(** * Price based charging: the slot scheduler, the trip charge planner and
      the charging policy of [price_based_charging.py]

    The development embeds the scheduling core of the script: the function
    [update_charge], the planning part of one iteration of the main loop
    (the loop over the calendar events with the pool [charge_left]) and the
    tiered [if]/[elif] chain that decides what to do with the car. Around
    that core it embeds [mark_price_time], the loop of
    [get_calendar_events] that selects the events, [set_inverter_mode] over
    an inverter given by its reads and writes, the polls that follow a
    command to the car, and the chain of the policy with calls that can
    raise ([policy_run]).

    Conventions of the embedding:
    - a price slot is the dictionary built by [get_electricity_prices]; its
      key ['charge'] holds [None], [True] or [False], written here
      [UNDECIDED], [RESERVED] and [BLOCKED];
    - time stamps are seconds since the epoch, as integers;
    - Python integers are [Z]; Python floats that the script derives from
      the configuration and from the calendar (energies in kWh, prices) are
      idealised as exact rationals [Q];
    - a statement that can raise returns a [PyResult]. *)

From Stdlib Require Import ZArith QArith Qround Qminmax Lia Lqa.
From stdpp Require Import base decidable list sorting strings.

Local Open Scope Z_scope.
Set Warnings "-clear-no-such-hyp".

(** ** Python helpers *)

(** [l[a:b]] for integer bounds: a negative bound counts from the end, and
    both bounds are clamped to the length of the list. *)
Definition py_bound (len i : Z) : Z :=
  if i <? 0 then Z.max 0 (len + i) else Z.min len i.

Definition py_slice {A} (l : list A) (a b : Z) : list A :=
  let len := Z.of_nat (length l) in
  let a' := py_bound len a in
  let b' := py_bound len b in
  take (Z.to_nat (b' - a')) (drop (Z.to_nat a') l).

(** [l[:b]] *)
Definition py_slice_to {A} (l : list A) (b : Z) : list A := py_slice l 0 b.

Definition len {A} (l : list A) : Z := Z.of_nat (length l).

(** [sorted(l, key=...)]: Python's sort is stable, so its result is the one
    of any stable sort; [le] is [key x <= key y]. *)
Fixpoint insert_by {A} (le : A → A → bool) (x : A) (l : list A) : list A :=
  match l with
  | [] => [x]
  | y :: l' => if le x y then x :: y :: l' else y :: insert_by le x l'
  end.

Definition sorted {A} (le : A → A → bool) (l : list A) : list A :=
  foldr (insert_by le) [] l.

(** ** Price slots *)

Inductive Charge : Set :=
  | UNDECIDED  (* None *)
  | RESERVED   (* True *)
  | BLOCKED.   (* False *)

#[global] Instance Charge_eq_dec : EqDecision Charge.
Proof. solve_decision. Defined.

Record PriceSlot : Type := mkSlot {
  datetime : Z;
  level : string;
  price : Q;
  charge : Charge
}.

Definition set_charge (c : Charge) (p : PriceSlot) : PriceSlot :=
  {| datetime := datetime p; level := level p; price := price p; charge := c |}.

(** [key=lambda d: d['datetime']] *)
Definition by_datetime (x y : PriceSlot) : bool := datetime x <=? datetime y.

(** [key=lambda d: (d['price'], d['datetime'])], compared as tuples *)
Definition by_price_datetime (x y : PriceSlot) : bool :=
  match (price x ?= price y)%Q with
  | Lt => true
  | Eq => datetime x <=? datetime y
  | Gt => false
  end.

(** ** The slot scheduler: [update_charge] *)

(** The inner loop of the first marking pass, for one [price] of the list. *)
Definition mark_selected (selected : list PriceSlot) (p : PriceSlot) : PriceSlot :=
  fold_left
    (λ p selected_price,
       if bool_decide (datetime p = datetime selected_price)
       then set_charge RESERVED p else p)
    selected p.

(** The inner loop of the second marking pass. *)
Definition mark_away (selected : list PriceSlot) (p : PriceSlot) : PriceSlot :=
  fold_left
    (λ p selected_price,
       if bool_decide (datetime p = datetime selected_price ∧ charge p ≠ RESERVED)
       then set_charge BLOCKED p else p)
    selected p.

(** The slots chosen for charging: the cheapest [hours_needed] of the first
    [hours_budget] undecided slots. *)
Definition slots_to_charge (prices : list PriceSlot) (hours_needed hours_budget : Z)
  : list PriceSlot :=
  let hours_budget := Z.max 1 hours_budget in
  let newprices := filter (λ i, charge i = UNDECIDED) prices in
  let orderednewprices := sorted by_datetime newprices in
  let cutprices :=
    py_slice_to orderednewprices (Z.min (len orderednewprices) hours_budget) in
  let orderedcutprices := sorted by_price_datetime cutprices in
  py_slice_to orderedcutprices (Z.min (len orderedcutprices) hours_needed).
+ + + + +
# Aim of the exercise:
Every record shown above must be echoed exactly.

# The completed task:
(** * Price based charging: the slot scheduler, the trip charge planner and
      the charging policy of [price_based_charging.py]

    The development embeds the scheduling core of the script: the function
    [update_charge], the planning part of one iteration of the main loop
    (the loop over the calendar events with the pool [charge_left]) and the
    tiered [if]/[elif] chain that decides what to do with the car. Around
    that core it embeds [mark_price_time], the loop of
    [get_calendar_events] that selects the events, [set_inverter_mode] over
    an inverter given by its reads and writes, the polls that follow a
    command to the car, and the chain of the policy with calls that can
    raise ([policy_run]).

    Conventions of the embedding:
    - a price slot is the dictionary built by [get_electricity_prices]; its
      key ['charge'] holds [None], [True] or [False], written here
      [UNDECIDED], [RESERVED] and [BLOCKED];
    - time stamps are seconds since the epoch, as integers;
    - Python integers are [Z]; Python floats that the script derives from
      the configuration and from the calendar (energies in kWh, prices) are
      idealised as exact rationals [Q];
    - a statement that can raise returns a [PyResult]. *)

From Stdlib Require Import ZArith QArith Qround Qminmax Lia Lqa.
From stdpp Require Import base decidable list sorting strings.

Local Open Scope Z_scope.
Set Warnings "-clear-no-such-hyp".

(** ** Python helpers *)

(** [l[a:b]] for integer bounds: a negative bound counts from the end, and
    both bounds are clamped to the length of the list. *)
Definition py_bound (len i : Z) : Z :=
  if i <? 0 then Z.max 0 (len + i) else Z.min len i.

Definition py_slice {A} (l : list A) (a b : Z) : list A :=
  let len := Z.of_nat (length l) in
  let a' := py_bound len a in
  let b' := py_bound len b in
  take (Z.to_nat (b' - a')) (drop (Z.to_nat a') l).

(** [l[:b]] *)
Definition py_slice_to {A} (l : list A) (b : Z) : list A := py_slice l 0 b.

Definition len {A} (l : list A) : Z := Z.of_nat (length l).

(** [sorted(l, key=...)]: Python's sort is stable, so its result is the one
    of any stable sort; [le] is [key x <= key y]. *)
Fixpoint insert_by {A} (le : A → A → bool) (x : A) (l : list A) : list A :=
  match l with
  | [] => [x]
  | y :: l' => if le x y then x :: y :: l' else y :: insert_by le x l'
  end.

Definition sorted {A} (le : A → A → bool) (l : list A) : list A :=
  foldr (insert_by le) [] l.

(** ** Price slots *)

Inductive Charge : Set :=
  | UNDECIDED  (* None *)
  | RESERVED   (* True *)
  | BLOCKED.   (* False *)

#[global] Instance Charge_eq_dec : EqDecision Charge.
Proof. solve_decision. Defined.

Record PriceSlot : Type := mkSlot {
  datetime : Z;
  level : string;
  price : Q;
  charge : Charge
}.

Definition set_charge (c : Charge) (p : PriceSlot) : PriceSlot :=
  {| datetime := datetime p; level := level p; price := price p; charge := c |}.

(** [key=lambda d: d['datetime']] *)
Definition by_datetime (x y : PriceSlot) : bool := datetime x <=? datetime y.

(** [key=lambda d: (d['price'], d['datetime'])], compared as tuples *)
Definition by_price_datetime (x y : PriceSlot) : bool :=
  match (price x ?= price y)%Q with
  | Lt => true
  | Eq => datetime x <=? datetime y
  | Gt => false
  end.

(** ** The slot scheduler: [update_charge] *)

(** The inner loop of the first marking pass, for one [price] of the list. *)
Definition mark_selected (selected : list PriceSlot) (p : PriceSlot) : PriceSlot :=
  fold_left
    (λ p selected_price,
       if bool_decide (datetime p = datetime selected_price)
       then set_charge RESERVED p else p)
    selected p.

(** The inner loop of the second marking pass. *)
Definition mark_away (selected : list PriceSlot) (p : PriceSlot) : PriceSlot :=
  fold_left
    (λ p selected_price,
       if bool_decide (datetime p = datetime selected_price ∧ charge p ≠ RESERVED)
       then set_charge BLOCKED p else p)
    selected p.

(** The slots chosen for charging: the cheapest [hours_needed] of the first
    [hours_budget] undecided slots. *)
Definition slots_to_charge (prices : list PriceSlot) (hours_needed hours_budget : Z)
  : list PriceSlot :=
  let hours_budget := Z.max 1 hours_budget in
  let newprices := filter (λ i, charge i = UNDECIDED) prices in
  let orderednewprices := sorted by_datetime newprices in
  let cutprices :=
    py_slice_to orderednewprices (Z.min (len orderednewprices) hours_budget) in
  let orderedcutprices := sorted by_price_datetime cutprices in
  py_slice_to orderedcutprices (Z.min (len orderedcutprices) hours_needed).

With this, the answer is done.